(* ===== verification/SimKube.v ===== *)
(** * An in-memory cluster

    The in-memory account of [SimCloud] beside an API server with services and nodes: an
    implementation of the laws that the theorems about the service controller use, and
    the examples on which they are run. *)

From S2P Require Import Prelude GoStd Kube Cloud MapUtils Provider Instances LoadBalancer Interfaces Flags WorkQueue WorkQueueSpec SLB SimCloud InstancesSpec LBSpec LBSync Services ServicesSpec ServicesSync.

Record kcluster : Type := mkKCluster {
  kc_cloud : cloud; kc_services : gmap (string * string) KService; kc_nodes : list KNode }.

Definition is_kube {R} (e : req R) : bool := match e with Kube _ => true | _ => false end.

Definition put_status (s : KService) (m : gmap (string * string) KService) : gmap (string * string) KService :=
  alter (λ s0, set_ks_Status s0 (ks_Status s)) (ks_Namespace s, ks_Name s) m.

(** The services under their own names. *)
Definition named_services (w : kcluster) : gmap (string * string) KService :=
  filter (λ kv, kv.1 = (ks_Namespace kv.2, ks_Name kv.2)) (kc_services w).

#[export] Instance kcluster_handler : Handler req kcluster := λ R e w,
  let '(r, c) := handle e (kc_cloud w) in
  match e in req R return R → R * kcluster with
  | Kube k => λ _,
      match k in kreq R return R * kcluster with
      | GetService ns n =>
          (match named_services w !! (ns, n) with Some s => inl s | None => inr (NotFoundError n) end, w)
      | UpdateServiceStatus s =>
          match named_services w !! (ks_Namespace s, ks_Name s) with
          | Some _ => (None, mkKCluster (kc_cloud w) (put_status s (kc_services w)) (kc_nodes w))
          | None => (Some (NotFoundError (ks_Name s)), w)
          end
      | k => (sim_kube (kc_nodes w) k, w)
      end
  | _ => λ r, (r, mkKCluster c (kc_services w) (kc_nodes w))
  end r.

(** A request of the cloud is the cloud's. *)
Lemma kcluster_cloud {R} (e : req R) w :
  is_kube e = false →
  handle e w = ((handle e (kc_cloud w)).1, mkKCluster (handle e (kc_cloud w)).2 (kc_services w) (kc_nodes w)).
Proof.
  intros He. change (@handle req kcluster kcluster_handler R e w) with (kcluster_handler R e w).
  unfold kcluster_handler. destruct (handle e (kc_cloud w)) as [r c]. by destruct e.
Qed.

(** A request to the API server is not. *)
Lemma kcluster_kube {R} (k : kreq R) w : kc_cloud (handle (Kube k) w).2 = kc_cloud w.
Proof.
  change (@handle req kcluster kcluster_handler R (Kube k) w) with (kcluster_handler R (Kube k) w).
  unfold kcluster_handler. destruct (handle (Kube k) (kc_cloud w)) as [r c]. destruct k; try done.
  by destruct (named_services w !! _).
Qed.

Lemma slb_not_kube {R} (e : req R) : slb_request e = true → is_kube e = false.
Proof. by destruct e. Qed.

Lemma lift_accepts {R} (e : req (result R)) w P m :
  is_kube e = false → accepts slb e (kc_cloud w) P m → accepts (slb ∘ kc_cloud) e w P m.
Proof.
  intros He (r & c & Hh & HP & Hm). exists r, (mkKCluster c (kc_services w) (kc_nodes w)).
  rewrite (kcluster_cloud e w He), Hh. done.
Qed.

#[export, refine] Instance kcluster_slb : SLB kcluster := {| slb := slb ∘ kc_cloud |}.
Proof.
  - intros w region. apply lift_accepts; [done|apply slb_list].
  - intros w id st Hst. apply lift_accepts; [done|by apply slb_describe].
  - intros w id st port l H1 H2 H3. apply lift_accepts; [done|by eapply slb_tcp].
  - intros w id st port l H1 H2 H3. apply lift_accepts; [done|by eapply slb_udp].
  - intros w id st port l H1 H2. apply lift_accepts; [done|by apply slb_start].
  - intros w id st port l H1 H2. apply lift_accepts; [done|by eapply slb_delete_listener].
  - intros w st args H1 H2. apply lift_accepts; [done|by apply slb_create_tcp].
  - intros w st args H1 H2. apply lift_accepts; [done|by apply slb_create_udp].
  - intros w id st servers H1 H2. apply lift_accepts; [done|by apply slb_add].
  - intros w id st servers H1. apply lift_accepts; [done|by apply slb_remove].
  - intros w id st H1. apply lift_accepts; [done|by eapply slb_delete].
  - intros w args. destruct (slb_create (kc_cloud w) args) as (id & a & c & Hh & H1 & H2).
    exists id, a, (mkKCluster c (kc_services w) (kc_nodes w)). rewrite kcluster_cloud, Hh by done. done.
  - intros w n. rewrite kcluster_cloud by done. apply slb_sleep.
  - intros w. rewrite kcluster_cloud by done. apply slb_random.
  - intros R e w args He. rewrite (kcluster_cloud (DescribeInstances args) w eq_refl).
    rewrite (kcluster_cloud (DescribeInstances args) _ eq_refl).
    rewrite (kcluster_cloud e w (slb_not_kube e He)). by apply slb_apart.
  - intros w args. rewrite kcluster_cloud by done. apply slb_instances.
Defined.

Lemma named_put w s :
  filter (λ kv : string * string * KService, kv.1 = (ks_Namespace kv.2, ks_Name kv.2)) (put_status s (kc_services w)) =
  put_status s (named_services w).
Proof.
  apply map_eq. intros k. unfold put_status, named_services.
  apply option_eq. intros s'. rewrite map_lookup_filter_Some, !lookup_alter_Some, !map_lookup_filter_Some.
  split.
  - intros [[(<- & s0 & H1 & ->)|(Hk & H1)] H2]; [left|by right]. split; [done|]. exists s0.
    by rewrite map_lookup_filter_Some.
  - intros [(<- & s0 & H1 & ->)|(Hk & H1 & H2)]; [|by auto]. apply map_lookup_filter_Some in H1 as [H1 H2].
    split; [|done]. left. eauto.
Qed.

(** Requests of the load balancer operations leave the instances alone. *)
Lemma sim_keeps_instances R (e : req R) (c : cloud) : lb_request e = true → c_instances (handle e c).2 = c_instances c.
Proof.
  intros He. destruct e; try done; unfold handle; simpl; rewrite ?on_lb_instances; try done;
    [by destruct (_ !! _)|..]; apply on_lb_instances.
Qed.

Lemma lb_not_kube {R} (e : req R) : lb_request e = true → is_kube e = false.
Proof. by destruct e. Qed.

#[export, refine] Instance kcluster_api : ServiceAPI kcluster :=
  {| services := named_services; api_nodes := kc_nodes |}.
Proof.
  - intros w ns n s [_ Hk]%map_lookup_filter_Some. by injection Hk as <- <-.
  - intros w ns n. by exists n, w.
  - intros w. by exists w.
  - intros w s [s0 Hs]. eexists. split_and!.
    + unfold handle, kcluster_handler. simpl. by rewrite Hs.
    + apply named_put.
    + done.
  - intros R k w. simpl. by rewrite kcluster_kube.
  - intros R e w He. rewrite (kcluster_cloud e w (lb_not_kube e He)). done.
  - intros R e w args He. rewrite !(kcluster_cloud (DescribeInstances args)) by done. cbn [fst].
    assert (∀ c : cloud, (handle (DescribeInstances args) c).1 = Ok (one_page (c_instances c))) as Hd by done.
    rewrite !Hd. do 2 f_equal.
    destruct He as [He|[k ->]].
    + rewrite (kcluster_cloud e w (lb_not_kube e He)). simpl. by apply sim_keeps_instances.
    + by rewrite kcluster_kube.
Defined.

(** ** Witnesses *)

Module ServiceWitness.
Import SyncWitness.

#[local] Existing Instance canonical_order.
#[local] Existing Instance text_float.

(** A service of type LoadBalancer, a node that is ready and one that is cordoned. *)
Definition kports : list KServicePort :=
  [mkKServicePort "http" "TCP" 80 30080; mkKServicePort "dns" "UDP" 53 30053; mkKServicePort "ssh" "TCP" 22 0].
Definition web (status : list LoadBalancerIngress) : KService :=
  mkKService "default" "web" "1234-abcd" None "LoadBalancer" kports "None" "" None [] status.
Definition ready : NodeCondition := mkNodeCondition "Ready" "True" "" "".
Definition knodes : list KNode :=
  [mkKNode "node-1" "uid-1" "172.16.1.0/24" [ready] false []; mkKNode "node-2" "uid-2" "172.16.2.0/24" [ready] true []].

Definition in_cluster (lbs : gmap string LBState) (status : list LoadBalancerIngress) : kcluster :=
  mkKCluster (account lbs) {[("default", "web") := web status]} knodes.
Definition k_none : kcluster := in_cluster {[ "lb-2" := other ]} [].
Definition k_synced : kcluster := in_cluster {[ "lb-1" := synced; "lb-2" := other ]} [mkIngress "1.2.3.4" ""].
Definition k_stale : kcluster := in_cluster {[ "lb-1" := stale; "lb-2" := other ]} [].
Definition k_deleted : kcluster := mkKCluster (account {[ "lb-1" := synced; "lb-2" := other ]}) ∅ knodes.

Definition st0 : sc_state := mkSC [] [] ∅ NewDelayingQueue.
Definition st1 : sc_state := set_cache st0 {["default/web" := mkCached (Some (web [])) 0]}.

Lemma range_by_name m :
  bool_decide (Forall (λ kv, map_Forall (λ (_ : Z) l, in_int32 (l_backend l)) (s_listeners kv.2)) (map_to_list m)) = true →
  all_in_range m.
Proof.
  intros Hm%bool_decide_eq_true id lb Hlb port l Hl. rewrite Forall_forall in Hm.
  exact (Hm (id, lb) (proj2 (elem_of_map_to_list _ _ _) Hlb) port l Hl).
Qed.

Lemma web_servable lbs status :
  bool_decide (NoDup (s_name <$> (map_to_list lbs).*2)) = true →
  bool_decide (Forall (λ kv, map_Forall (λ (_ : Z) l, in_int32 (l_backend l)) (s_listeners kv.2)) (map_to_list lbs)) = true →
  servable provider (as_Service (web status)) (lb_nodes knodes) ["i-1"] (in_cluster lbs status).
Proof.
  intros Hn Hr. split.
  - reflexivity.
  - apply ports_ok_example.
  - by apply unique_by_name.
  - intros id lb Hlb _. by eapply range_by_name.
  - exists [i1], (mkPaginationResult 1 1 1), [i1]. by split_and!.
Qed.


Lemma synced_serves : lb_serves (as_Service (web [mkIngress "1.2.3.4" ""])) ["i-1"] synced.
Proof.
  split; [reflexivity|exact synced_listeners|]. intros s. simpl. rewrite lookup_singleton, list_elem_of_singleton.
  case_decide; subst; simpl; [by split; eauto|]. split; [by intros []|congruence].
Qed.

Lemma syncService_idempotent_witness :
  ∃ w' t,
    syncService (aliyun_balancer provider) "cluster" st0 0 "default/web" k_synced =
      (Ret (set_cache st0 (<["default/web" := mkCached (Some (web [mkIngress "1.2.3.4" ""])) 0]> (st_cache st0)), None),
       w', t) ∧
    mutations t = [] ∧ slb w' = slb k_synced ∧ services w' = services k_synced.
Proof.
  apply (syncService_idempotent provider "cluster" st0 0 "default/web" "default" "web"
    (web [mkIngress "1.2.3.4" ""]) ["i-1"] k_synced "lb-1" synced).
  - reflexivity.
  - reflexivity.
  - reflexivity.
  - apply web_servable; vm_compute; reflexivity.
  - reflexivity.
  - apply synced_serves.
  - reflexivity.
Defined.

Lemma syncService_deletes_witness :
  ∃ w' t,
    syncService (aliyun_balancer provider) "cluster" st1 0 "default/web" k_deleted =
      (Ret (set_cache st1 (delete "default/web" (st_cache st1)), None), w', t) ∧
    (∀ id, slb w' !! id =
       match slb k_deleted !! id with
       | Some lb => if bool_decide (s_name lb = GetLoadBalancerName (as_Service (web []))) then None else Some lb
       | None => None
       end) ∧
    services w' = services k_deleted.
Proof.
  apply (syncService_deletes provider "cluster" st1 0 "default/web" "default" "web" (web []) 0 k_deleted).
  - reflexivity.
  - reflexivity.
  - reflexivity.
  - reflexivity.
  - apply unique_by_name. vm_compute. reflexivity.
Defined.


(** A change of the status is ignored, unless protocols are mixed. *)
Definition tcp_only (status : list LoadBalancerIngress) : KService :=
  mkKService "default" "web" "1234-abcd" None "LoadBalancer" [mkKServicePort "http" "TCP" 80 30080] "None" "" None []
    status.

Lemma needsUpdate_sound_witness :
  wantsLoadBalancer (tcp_only []) = true ∧ as_Service (tcp_only []) = as_Service (tcp_only [mkIngress "1.2.3.4" ""]).
Proof. apply (needsUpdate_sound (tcp_only []) (tcp_only [mkIngress "1.2.3.4" ""])); reflexivity. Defined.

Example mixed_protocols_always_update : needsUpdate (web []) (web []) = true.
Proof. reflexivity. Qed.

(** A cluster whose listings stay empty. *)
Definition hidden : Handler req kcluster := λ R e w,
  match e in req R return R * kcluster with
  | DescribeLoadBalancers _ => (Ok [], w)
  | e => kcluster_handler _ e w
  end.

Lemma syncService_crashes_witness :
  ∃ msg, outcome_of (syncService (Handler0:=hidden) (aliyun_balancer (Handler0:=hidden) provider) "cluster" st0 0 "default/web")
    k_none = Panic msg.
Proof.
  apply (syncService_crashes (Handler0:=hidden) provider "cluster" st0 0 "default/web" "default" "web" (web []) knodes
    k_none k_none k_none [i1] (mkPaginationResult 1 1 1) [i1] []).
  - reflexivity.
  - reflexivity.
  - reflexivity.
  - reflexivity.
  - reflexivity.
  - reflexivity.
  - reflexivity.
  - intros w'. reflexivity.
  - intros lb Hlb. by apply elem_of_nil in Hlb.
  - intros args w'. eexists. reflexivity.
Defined.

(** The provider has no session affinity: it turns such a service down. *)
Definition sticky : KService :=
  mkKService "default" "web" "1234-abcd" None "LoadBalancer" kports "ClientIP" "" None [] [].
Definition k_sticky : kcluster :=
  mkKCluster (account {[ "lb-2" := other ]}) {[("default", "web") := sticky]} knodes.
Definition turned_down : outcome (option error * bool) * kcluster * list (event req) :=
  createLoadBalancerIfNeeded (aliyun_balancer provider) "cluster" "default/web" sticky k_sticky.
Definition turned_down_error : error := match turned_down.1.1 with Ret (Some e, _) => e | _ => "" end.

Lemma syncService_retries_witness :
  ∃ st' t', syncService (aliyun_balancer provider) "cluster" st0 0 "default/web" k_sticky =
      (Ret (st', None), turned_down.1.2, t') ∧
    st_cache st' !! "default/web" = Some (mkCached (Some sticky) minRetryDelay) ∧
    minRetryDelay ≤ minRetryDelay ≤ maxRetryDelay ∧
    waiting_inv (dq_waiting (st_queue st')) (dq_known (st_queue st')) ∧
    ∃ at_, dq_known (st_queue st') !! "default/web" = Some at_ ∧ at_ ≤ 0 + minRetryDelay.
Proof.
  apply (syncService_retries (aliyun_balancer provider) "cluster" st0 0 "default/web" "default" "web" sticky k_sticky
    k_sticky turned_down_error true turned_down.1.2 turned_down.2).
  - reflexivity.
  - reflexivity.
  - vm_compute. reflexivity.
  - reflexivity.
  - split; [constructor|constructor|]. intros k t. change ((∅ : gmap string Z) !! k = Some t ↔ mkWaitFor k t ∈ []).
    by rewrite lookup_empty, elem_of_nil.
Defined.

End ServiceWitness.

=-=-=-=-=

In the entries above, identify every line with the string "mkPaginationResult".

  - exists [i1], (mkPaginationResult 1 1 1), [i1]. by split_and!.
    k_none k_none k_none [i1] (mkPaginationResult 1 1 1) [i1] []).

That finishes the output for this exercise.